# Reseal Job......



## BubBleBee (May 7, 2010)

Just wondering where would be a good place to get a tank resealed...for a decent price nothing too outta this worldish....


----------



## hgi (Jun 13, 2010)

How big of a tank? Ever consider doing it yourself? It's really not that hard and is a great thing to learn how to do.


----------



## BubBleBee (May 7, 2010)

I would love to learn how to do it...buuuuuut first time arond don't want to beep beep up....and have a huge mess...lol....wanna teach me how???? I have 45gl I would like to reseal.....ooooo u live sooooo far though...guess that won't happen....


----------



## taureandragon76 (Apr 21, 2010)

You can probably find a "how to" on you tube. It really is quite easy


----------



## BubBleBee (May 7, 2010)

Thank you....I will look into it...


----------



## BubBleBee (May 7, 2010)

Got me thinking I maybe able to do it.....watched a vid and looks relatively easy...I will have to wait for better weather as I don't have a huge home and don't want the kids smilling the silicone....


----------



## taureandragon76 (Apr 21, 2010)

just make sure when you do it that you use acetone to clean where the new silcone will go. Or at the very least use 99% iso


----------



## Aquaman (Apr 21, 2010)

taureandragon76 said:


> just make sure when you do it that you use acetone to clean where the new silcone will go. Or at the very least use 99% iso


DO NOT use acetone on tanks ...it has a severe effect on silicone.It will in fact eat away at the seal between the 2 pieces of glass

quote:
The Material Selected Silicone 
Interacting with the Chemical Acetone 
Has a Compatibility Level of * D-Severe Effect * 
should not be used .
unquote 
I googled ..."acetones effesct on silicone" ( as I thought it was a pretty harsh chemical ) 
check out this site :

Cole-Parmer: Chemical Resistance Database

Jut a heads up ....rubbing alcho. should be fine with a 99% min.


----------



## Aquaman (Apr 21, 2010)

Aquaman said:


> DO NOT use acetone on tanks ...it has a severe effect on silicone.It will in fact eat away at the seal between the 2 pieces of glass
> 
> quote:
> The Material Selected Silicone
> ...


Though I am sure you could get away with using it as a damp cloth to rub the clean glass down . But any pooling or exstended time sitting against the seal sounds like a bad idea. And seeing as most people think *More is better*  I would stay away from it.


----------



## hgi (Jun 13, 2010)

Hey Bee, for sure watch some you tube vids there's lots out there and I'm more than sure there's someone in vancouver on these forums that can come and help you though you'll be fine on your own.

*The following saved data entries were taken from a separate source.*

Lemma has_char_app c (s t : string) :
  has_char c (s ++ t) = has_char c s || has_char c t.
Proof.
  induction s as [|a s IH]; [done|].
  rewrite append_cons. simpl. by rewrite IH, orb_assoc.
Qed.

Lemma has_char_take_drop c n (s : string) :
  has_char c s = false ->
  has_char c (Js.take n s) = false /\ has_char c (Js.drop n s) = false.
Proof.
  intros H. rewrite <- (take_drop n s), has_char_app in H.
  by apply orb_false_elim in H.
Qed.

Section CaseMapping.

Context (lower : string -> string).

(** The engine's mapping yields no colon. *)
Hypothesis lower_clean : forall c, has_char ":" c = false -> has_char ":" (lower c) = false.

Lemma lower_first_clean s :
  has_char ":" s = false -> has_char ":" (lower_first lower s) = false.
Proof.
  intros H. unfold lower_first, Js.charAt0, Js.slice1.
  destruct (has_char_take_drop ":" (Js.first_unit_bytes s) s H) as [Ht Hd].
  rewrite has_char_app, Hd, orb_false_r.
  destruct (Js.take _ s) as [|a rest]; [done|]. unfold Js.toLowerCase.
  destruct (Js.is_ascii a); [|by apply lower_clean].
  simpl in *. apply orb_false_elim in Ht as [Ha Hrest].
  by rewrite (lower_ascii_keeps_colon_out _ Ha), Hrest.
Qed.

(** The segment [removePrefix] retains is one of the split's, so it holds
    no colon. *)
Lemma removePrefix_segment name :
  exists segment, removePrefix lower name = lower_first lower segment /\
                  has_char ":" segment = false.
Proof.
  destruct (split_nonempty ":" name) as (seg & segs & E).
  assert (Hin : forall x, x ∈ seg :: segs -> has_char ":" x = false).
  { intros x Hx. apply (split_segments_clean ":" name). by rewrite E. }
  unfold removePrefix. rewrite E. simpl.
  destruct segs as [|second segs]; simpl.
  - exists seg. split; [done|]. apply Hin. by left.
  - destruct (String.eqb second "").
    + exists seg. split; [done|]. apply Hin. by left.
    + exists second. split; [done|]. apply Hin. right. by left.
Qed.

(** Lower-casing the first character a second time changes nothing, once
    this is so where the first character is one the engine maps. *)
Lemma lower_first_idempotent :
  (forall a rest, 128 <= nat_of_ascii a < 240 ->
     lower_first lower (lower_first lower (String a rest))
     = lower_first lower (String a rest)) ->
  forall s, lower_first lower (lower_first lower s) = lower_first lower s.
Proof.
  intros Hwide [|a rest]; [done|].
  destruct (Js.is_ascii a) eqn:Ea.
  - rewrite (lower_first_ascii lower a rest Ea).
    rewrite (lower_first_ascii lower _ rest (lower_ascii_stays_ascii a Ea)).
    by rewrite lower_ascii_idempotent.
  - unfold Js.is_ascii in Ea. apply Nat.ltb_ge in Ea.
    destruct (Nat.lt_ge_cases (nat_of_ascii a) 240) as [Hlt|Hge].
    + apply Hwide. lia.
    + by rewrite !(lower_first_surrogate lower a rest Hge).
Qed.

End CaseMapping.

End NormalizedNames.

(** The mapping of the concrete worlds meets both conditions. *)
Lemma scenario_lowerCase_clean c :
  has_char ":" c = false -> has_char ":" (Scenario.lowerCase c) = false.
Proof.
  intros H. unfold Scenario.lowerCase.
  destruct (String.eqb c "É"); [done|]. by destruct (String.eqb c "Ω").
Qed.

Lemma scenario_lowerCase_settles a rest :
  128 <= nat_of_ascii a < 240 ->
  lower_first Scenario.lowerCase (lower_first Scenario.lowerCase (String a rest))
  = lower_first Scenario.lowerCase (String a rest).
Proof.
  intros [Hlo Hhi].
  assert (Ea : Js.is_ascii a = false) by (apply Nat.ltb_ge; lia).
  assert (E : lower_first Scenario.lowerCase (String a rest)
              = Scenario.lowerCase (Js.charAt0 (String a rest))
                ++ Js.slice1 (String a rest)).
  { unfold lower_first. f_equal. unfold Js.charAt0, Js.first_unit_bytes.
    assert (E1 : (nat_of_ascii a <? 128)%nat = false) by (apply Nat.ltb_ge; lia).
    rewrite E1.
    destruct (nat_of_ascii a <? 224)%nat; simpl Js.take;
      [|destruct (nat_of_ascii a <? 240)%nat eqn:E3;
        [simpl Js.take|apply Nat.ltb_ge in E3; lia]];
      unfold Js.toLowerCase; by rewrite Ea. }
  assert (Hs : Js.charAt0 (String a rest) ++ Js.slice1 (String a rest) = String a rest)
    by apply take_drop.
  remember (Js.charAt0 (String a rest)) as c eqn:Hc.
  remember (Js.slice1 (String a rest)) as r eqn:Hr.
  rewrite E.
  destruct (String.eqb_spec c "É") as [->|H1].
  { assert (HL : Scenario.lowerCase "É" = "é") by reflexivity.
    rewrite HL. rewrite (lower_first_wide Scenario.lowerCase "é" r); [reflexivity|].
    unfold wide_char. change (nat_of_ascii "195") with 195. lia. }
  destruct (String.eqb_spec c "Ω") as [->|H2].
  { assert (HL : Scenario.lowerCase "Ω" = "ω") by reflexivity.
    rewrite HL. rewrite (lower_first_wide Scenario.lowerCase "ω" r); [reflexivity|].
    unfold wide_char. change (nat_of_ascii "207") with 207. lia. }
  assert (HL : Scenario.lowerCase c = c).
  { unfold Scenario.lowerCase.
    by rewrite (proj2 (String.eqb_neq _ _) H1), (proj2 (String.eqb_neq _ _) H2). }
  rewrite HL in *. rewrite Hs. by rewrite E.
Qed.

(** X1: the normalized name holds no colon, whatever the name, as long as
    the engine's lower-case mapping yields none. *)
Theorem removePrefix_leaves_no_colon (lower : string -> string) (name : string) :
  (forall c, has_char ":" c = false -> has_char ":" (lower c) = false) ->
  has_char ":" (removePrefix lower name) = false.
Proof.
  intros Hclean.
  destruct (removePrefix_segment lower name) as (segment & -> & H).
  by apply lower_first_clean.
Qed.

Lemma removePrefix_leaves_no_colon_witness :
  has_char ":" (removePrefix Scenario.lowerCase "xmlns:Éa:b") = false.
Proof.
  exact (removePrefix_leaves_no_colon Scenario.lowerCase "xmlns:Éa:b"
           scenario_lowerCase_clean).
Defined.

(** X2: normalizing a normalized name changes nothing, as long as the
    engine's mapping yields no colon and maps a character to text whose
    first character is in lower case already. *)
Theorem removePrefix_idempotent (lower : string -> string) (name : string) :
  (forall c, has_char ":" c = false -> has_char ":" (lower c) = false) ->
  (forall a rest, 128 <= nat_of_ascii a < 240 ->
     lower_first lower (lower_first lower (String a rest))
     = lower_first lower (String a rest)) ->
  removePrefix lower (removePrefix lower name) = removePrefix lower name.
Proof.
  intros Hclean Hwide.
  destruct (removePrefix_segment lower name) as (segment & -> & H).
  assert (Hc : has_char ":" (lower_first lower segment) = false)
    by (by apply lower_first_clean).
  unfold removePrefix at 1. rewrite (split_without_separator _ _ Hc). simpl.
  by apply lower_first_idempotent.
Qed.

Lemma removePrefix_idempotent_witness :
  removePrefix Scenario.lowerCase (removePrefix Scenario.lowerCase "a:Éa")
  = removePrefix Scenario.lowerCase "a:Éa" /\
  removePrefix Scenario.lowerCase "a:Éa" = "éa".
Proof.
  split; [|reflexivity].
  exact (removePrefix_idempotent Scenario.lowerCase "a:Éa"
           scenario_lowerCase_clean scenario_lowerCase_settles).
Defined.

(** ** The SMTP domain *)

Lemma index_of_first c l r :
  has_char c l = false ->
  Js.index_of c (l ++ String c r) = Z.of_nat (String.length l).
Proof.
  induction l as [|a l IH]; simpl.
  - intros _. by rewrite Ascii.eqb_refl.
  - destruct (Ascii.eqb a c); simpl; [done|]. intros H. rewrite (IH H).
    destruct (Z.ltb_spec (Z.of_nat (String.length l)) 0); lia.
Qed.

Lemma drop_past l a r : Js.drop (S (String.length l)) (l ++ String a r) = r.
Proof. induction l as [|b l IH]; simpl; [done|exact IH]. Qed.

(** X3: the SMTP domain is what follows the first [@] of the address,
    further [@] signs included. *)
Theorem smtpDomain_after_first_at (local rest : string) :
  has_char "@" local = false ->
  smtpDomain_of (local ++ String "@" rest) = rest.
Proof.
  intros H. unfold smtpDomain_of, Js.substr. rewrite (index_of_first _ _ _ H).
  replace (Z.to_nat (Z.of_nat (String.length local) + 1)) with (S (String.length local))
    by lia.
  apply drop_past.
Qed.

Lemma smtpDomain_after_first_at_witness :
  smtpDomain_of "foo@bar.onmicrosoft.com" = "bar.onmicrosoft.com" /\
  smtpDomain_of "a@b@c.example" = "b@c.example".
Proof.
  split.
  - exact (smtpDomain_after_first_at "foo" "bar.onmicrosoft.com" eq_refl).
  - exact (smtpDomain_after_first_at "a" "b@c.example" eq_refl).
Defined.

(** ** The requested settings, whatever the caller passes *)
Section AnySettings.

Lemma count_setting_app s l1 l2 :
  count_setting s (l1 ++ l2) = count_setting s l1 + count_setting s l2.
Proof. induction l1 as [|v l1 IH]; simpl; [done|]. rewrite IH. lia. Qed.

Lemma existsb_is_str_count s l :
  existsb (Js.is_str s) l = negb (count_setting s l =? 0)%nat.
Proof.
  induction l as [|v l IH]; simpl; [done|].
  rewrite IH. by destruct (Js.is_str s v).
Qed.

Lemma is_str_true s v : Js.is_str s v = true -> v = Js.Str s.
Proof.
  destruct v; simpl; try done. intros H. apply String.eqb_eq in H. by subst.
Qed.

Lemma count_setting_split s l :
  1 <= count_setting s l -> exists l1 l2, l = (l1 ++ Js.Str s :: l2)%list.
Proof.
  induction l as [|v l IH]; simpl; [lia|].
  destruct (Js.is_str s v) eqn:E.
  - intros _. apply is_str_true in E. subst. by exists [], l.
  - intros H. destruct (IH H) as (l1 & l2 & ->). by exists (v :: l1), l2.
Qed.

Lemma join_empty_app (l1 l2 : list string) :
  Js.join "" (l1 ++ l2) = Js.join "" l1 ++ Js.join "" l2.
Proof.
  induction l1 as [|s l1 IH]; [done|].
  change ((s :: l1) ++ l2)%list with (s :: (l1 ++ l2))%list.
  by rewrite !join_empty_cons, IH, append_assoc.
Qed.

Lemma starts_with_itself p y : starts_with p (p ++ y) = true.
Proof.
  induction p as [|a p IH]; [done|].
  rewrite append_cons. cbn [starts_with]. by rewrite Ascii.eqb_refl, IH.
Qed.

Lemma occurrences_after p x t : occurrences p t <= occurrences p (x ++ t).
Proof.
  induction x as [|a x IH]; [done|].
  rewrite append_cons. cbn [occurrences]. lia.
Qed.

Lemma occurrences_embedded a p x y :
  1 <= occurrences (String a p) (x ++ String a p ++ y).
Proof.
  etransitivity; [|apply occurrences_after].
  rewrite append_cons. cbn [occurrences].
  rewrite <- append_cons, starts_with_itself. lia.
Qed.

Lemma requested_settings_count v :
  1 <= count_setting EWS_URL_SETTING (requested_settings v).
Proof.
  unfold requested_settings, Js.index_of_is_minus_one.
  rewrite existsb_is_str_count, negb_involutive.
  destruct (Nat.eqb_spec (count_setting EWS_URL_SETTING (Js.concat_into_empty v)) 0).
  - rewrite count_setting_app. simpl. lia.
  - lia.
Qed.

End AnySettings.

(** X4: for any value of [settings], the rendered array keeps what the
    caller passed, in order, at its front; it is followed by
    ExternalEwsUrl exactly when the caller's elements do not hold that
    string, so the name is always rendered at least once. *)
Theorem requested_settings_keeps_request (settings : Js.val) :
  let asked := Js.concat_into_empty settings in
  requested_settings settings
  = (asked ++ if (count_setting EWS_URL_SETTING asked =? 0)%nat
              then [Js.Str EWS_URL_SETTING] else [])%list /\
  1 <= count_setting EWS_URL_SETTING (requested_settings settings).
Proof.
  intros asked. split; [|apply requested_settings_count].
  unfold requested_settings, Js.index_of_is_minus_one. fold asked.
  rewrite existsb_is_str_count, negb_involutive.
  destruct (count_setting EWS_URL_SETTING asked =? 0)%nat; [done|].
  by rewrite app_nil_r.
Qed.

(** X5: a single string is rendered as the one-element array holding it:
    its element, followed by the ExternalEwsUrl element unless the string
    is that very name. *)
Theorem wrapSettingsRequest_single_string (name : string) :
  wrapSettingsRequest (Js.Str name) = wrapSettingsRequest (Js.Arr [Js.Str name]) /\
  wrapSettingsRequest (Js.Str name)
  = if String.eqb name EWS_URL_SETTING then ews_node
    else name_node name ++ ews_node.
Proof.
  split; [reflexivity|].
  unfold wrapSettingsRequest, requested_settings, Js.index_of_is_minus_one. simpl.
  destruct (String.eqb name EWS_URL_SETTING) eqn:E; simpl.
  - apply String.eqb_eq in E. by subst.
  - reflexivity.
Qed.

(** X6: whatever the address and whatever the value of [settings], the
    request body holds the element that asks for ExternalEwsUrl. *)
Theorem createAutodiscoverSoap_requests_ews_url (emailAddress : string)
    (settings : Js.val) :
  1 <= occurrences ews_node (createAutodiscoverSoap emailAddress settings).
Proof.
  destruct (count_setting_split _ _ (requested_settings_count settings))
    as (l1 & l2 & E).
  unfold createAutodiscoverSoap, wrapSettingsRequest. rewrite E.
  rewrite map_app, join_empty_app. simpl map. rewrite join_empty_cons.
  change (setting_node (Js.Str EWS_URL_SETTING)) with ews_node.
  rewrite !append_assoc, <- !(append_assoc _ _ (ews_node ++ _)).
  apply occurrences_embedded.
Qed.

Some side tips that you tube vids don't normally show.

Use masking tape to tape strait lines so when your done applying and spreading out the new silicon you can remove the tape and you'll have a strait clean professional looking job. (remove the tape while the silicon is still wet)

Use spit, spit in a cup or just spit right on your finger... I find saliva is the best tool for spreading the silicon out and not having it stick like crazy to your finger.


----------



## BubBleBee (May 7, 2010)

Awesome and thank you all for your advice.....I have a feeling that this tank may be here to stay if I don't get a good offer or a trade.


----------



## taureandragon76 (Apr 21, 2010)

Aquaman said:


> Though I am sure you could get away with using it as a damp cloth to rub the clean glass down . But any pooling or exstended time sitting against the seal sounds like a bad idea. And seeing as most people think *More is better*  I would stay away from it.

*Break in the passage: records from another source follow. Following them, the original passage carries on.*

(** * Smart Bookmark: the client-side view model of [bookmark-app.tsx]

    A shallow embedding of the [BookmarkApp] component: its state
    variables, the change-feed callback installed by [setupRealtime], the
    snapshot loader, the command handlers and the sorted projection.

    Conventions.
    - A JavaScript string is the list of its UTF-16 code units.
    - A React state setter is applied in call order; a functional updater
      [setBookmarks (current => ...)] is the function applied to the
      current list.
    - An [async] handler is cut at its [await]: the part before it issues
      the request, the part after it takes the gateway's answer.
    - Every call on the gateway and every write of the bookmark list is
      recorded, in program order, in a trace of [Op]s. *)

From Stdlib Require Import ZArith NArith Ascii String Sorted Permutation Lia.
From stdpp Require Import base option list gmap.

Local Open Scope N_scope.

(** ** Strings *)

Definition jsstring : Type := list N.

Definition lit (s : string) : jsstring :=
  (fun a => N_of_ascii a) <$> list_ascii_of_string s.

(** [String.prototype.startsWith] *)
Fixpoint startsWith (s prefix : jsstring) {struct prefix} : bool :=
  match prefix, s with
  | [], _ => true
  | _ :: _, [] => false
  | p :: prefix', c :: s' => if decide (c = p) then startsWith s' prefix' else false
  end.

(** ECMAScript WhiteSpace and LineTerminator code points, the characters
    [String.prototype.trim] strips. *)
Definition isWhiteSpace (c : N) : bool :=
  (c =? 0x09) || (c =? 0x0A) || (c =? 0x0B) || (c =? 0x0C) || (c =? 0x0D)
  || (c =? 0x20) || (c =? 0xA0) || (c =? 0x1680)
  || ((0x2000 <=? c) && (c <=? 0x200A))
  || (c =? 0x2028) || (c =? 0x2029) || (c =? 0x202F) || (c =? 0x205F)
  || (c =? 0x3000) || (c =? 0xFEFF).

Fixpoint trimStart (s : jsstring) : jsstring :=
  match s with
  | [] => []
  | c :: s' => if isWhiteSpace c then trimStart s' else s
  end.

Definition trimEnd (s : jsstring) : jsstring := rev (trimStart (rev s)).

Definition trim (s : jsstring) : jsstring := trimEnd (trimStart s).

(** Truthiness of a string: only the empty string is falsy. *)
Definition truthy (s : jsstring) : bool :=
  match s with [] => false | _ :: _ => true end.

Excellent point to bring up Bill. When I use it I do just use a rag and then wipe it down.


----------



## mikebike (Sep 8, 2010)

After you have dried the joints make sure you put the acetone rags in a sealed can with water to prevent spontaneous combustion!

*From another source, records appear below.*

(** * A shallow embedding of the DeFi TVL pipelines

    Three Python scripts are modelled, one module each and named after the
    script: [dune_to_sheets] (query export), [defi_llama_validation]
    (historical-series fetcher) and [validation] (cross-source validator).

    Conventions of the embedding.
    - A Python function with effects is a function [world -> outcome A * world]:
      the world holds the files on disk, the directories, the number of HTTP
      calls made so far and the trace of what was printed and slept.  An
      exception keeps the effects made before it was raised.
    - The remote services are an oracle [environment]: the [n]-th HTTP call of
      a run is answered by [http env n request].
    - pandas values are scalars [value]; a number is a rational, so rounding
      of floating point arithmetic is outside the model.
    - A JSON reply is seen through the keys the clients read ([document]);
      morpho_vaults.json is any JSON value ([json_value]).
    - The disk is a flat store of files by path: a write or a [makedirs] that
      the operating system refuses (a missing parent directory, a file in
      the place of a directory, no permission) is outside the model: where
      a statement below has a run with a write return, the disk is one that
      takes the write; the statements on what a run can touch hold however
      the run ends.
    - What pandas does to the text of a CSV file and to a column of dates is
      not read off the scripts: the validator takes it from an oracle
      ([pandas]). *)

From Stdlib Require Import QArith.
From stdpp Require Import gmap strings list pretty sorting.

Local Open Scope Z_scope.

(** ** Scalars, tables and files *)

Inductive value :=
  | VNull                 (* NaN / None / an empty CSV cell *)
  | VBool (b : bool)
  | VNum (q : Q)
  | VStr (s : string)
  | VDate (day : Z).      (* a datetime.date, as days since the epoch *)

(** A JSON object or Python dict of scalars, in key order. *)
Definition record := list (string * value).

Fixpoint dict_get (k : string) (r : record) : option value :=
  match r with
  | [] => None
  | (k', v) :: r' => if String.eqb k k' then Some v else dict_get k r'
  end.

(** A DataFrame without its index: column labels and the rows' cells. *)
Record DataFrame := { columns : list string; rows : list (list value) }.

(** [pd.DataFrame()] *)
Definition DataFrame_empty : DataFrame := {| columns := []; rows := [] |}.

(** [df.empty]: some axis has length 0. *)
Definition empty (df : DataFrame) : bool :=
  match columns df, rows df with
  | [], _ | _, [] => true
  | _, _ => false
  end.

Definition add_keys (cols : list string) (r : record) : list string :=
  fold_left (fun acc k => if bool_decide (k ∈ acc) then acc else acc ++ [k])
            (map fst r) cols.

(** [pd.DataFrame(records)]: the columns are the keys in order of first
    appearance, a key missing from a record gives NaN. *)
Definition DataFrame_of_records (rs : list record) : DataFrame :=
  let cols := fold_left add_keys rs [] in
  {| columns := cols;
     rows := map (fun r => map (fun c => default VNull (dict_get c r)) cols) rs |}.

(** A text file written by [to_csv], line by line. *)
Inductive line :=
  | Header (names : list string)
  | Row (cells : list value).

(** [df.to_csv(.., header=header, index=False)] *)
Definition to_csv (df : DataFrame) (header : bool) : list line :=
  (if header then [Header (columns df)] else []) ++ map Row (rows df).

Definition is_header (l : line) : bool :=
  match l with Header _ => true | Row _ => false end.

Definition header_lines (text : list line) : nat :=
  length (List.filter is_header text).

(** ** Paths *)

Definition ends_with (suffix s : string) : bool :=
  String.prefix (String.rev suffix) (String.rev s).

(** [os.path.join(a, b)] and pathlib's [a / b] on POSIX. *)
Definition path_join (a b : string) : string :=
  if String.prefix "/" b then b
  else if String.eqb a "" || ends_with "/" a then a +:+ b
  else a +:+ "/" +:+ b.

I use a hair drier to make sure the surface is dry.

The brake off blade utility knives are handy for flexing tight to the glass.
Or the metal backed razor blades made for the purpose.
NHBS - Single Edge Razor Blades (Pack of 10)
Be careful while slicing into the direction of the silicone between the pieces of glass in the corner.
You do not want to cut into that bond.

Mike


----------



## BubBleBee (May 7, 2010)

K....thanx Mike


----------



## doogie (Nov 5, 2010)

Hey if I can do a reseal anyone can! Of course it took me 2 tries do one, by being a little too impatient the first go around it ended in another leaker. But as has been said make sure the glass is clean, dry, and don't overdo the silicone, in this case more is definitely not better! Let the silicone dry properly, read patience here again, before putting the water in. Oh and with the correct choice of silicone there should be a vinegar smell while curing, this can be contained by keeping the lids on. I did the 1st one in the basement while my second attempt was done in the dining room, haha. HTH

D


----------



## poiuy704 (Nov 6, 2010)

I just resealed my old 30 gallon, surprised how easy it was to remove the old silicone and reapply. I don't think it took much more than an hour total start to finish. Definitely a cheaper route to go than replacing the tank, now I just hope it holds water when I fill it!


----------



## BubBleBee (May 7, 2010)

Awesome...as that maybe the plan....it's a 55gl and would be nice to see sharky in there..lotsa room for him to grow....Poiuy704......pls let me know how it goes when u fill ur tank....so once it's sealed and dried how long after before I fill it and test for leaks????


----------



## Diztrbd1 (Apr 21, 2010)

should wait a minimum of 48 hours before filling with water, however the longer you can let it dry , the safer it will be. Personally I would let it dry for atleast 5-7 days before filling it. I know it sucks to have to wait but trust me....Patience is a virtue lol And if you get the silicone from rona or home depot ect.... Make sure you use the G.E Silicon I.....the G.E Silicone II has mold and mildew preventives in it that will leech bad stuff into the water and kill your fish, found that out the hard way , lost about 30 fish. Your shark will grow quick in there and will definitely love the length.


----------



## BubBleBee (May 7, 2010)

My thoughts exactly....John....no worries waiting......


----------



## Maxxxboost (Jun 29, 2010)

I've just recently done a seal job on a 55 gallon. Most of the tips are given above but i will just write down what i did.

Best to work in a warm location:

I used cooking white vinegar and cleaned my tank to get any old deposits out (make sure to clean the inside after with water)
Used the metal backed razor blades to take out the old silicone (like what Mikeike said), don't be stingy on using new blades because have a nice smooth cut is worth it
After you are done removing the old seal, go back and slide the blade just for assurance. (like what they said above, don't gouge the connecting silicone)
Use acetone on a rag and go over corners to remove any old silicone, be very careful
Let it dry
Use painters tape and take tank to get a nice line
Silicone sections at a time
remove tape right after
let it dry * i waited a week or so*

Test tank....outside

Hope that helps some what, a link is bellow of my set-up, but only the first three pics have anything to do with the sealing job

http://www.bcaquaria.com/forum/tank-journals-16/55g-restoration-build-ground-up-8737/

Let us know the out come.

If you have any questions, let us know.


----------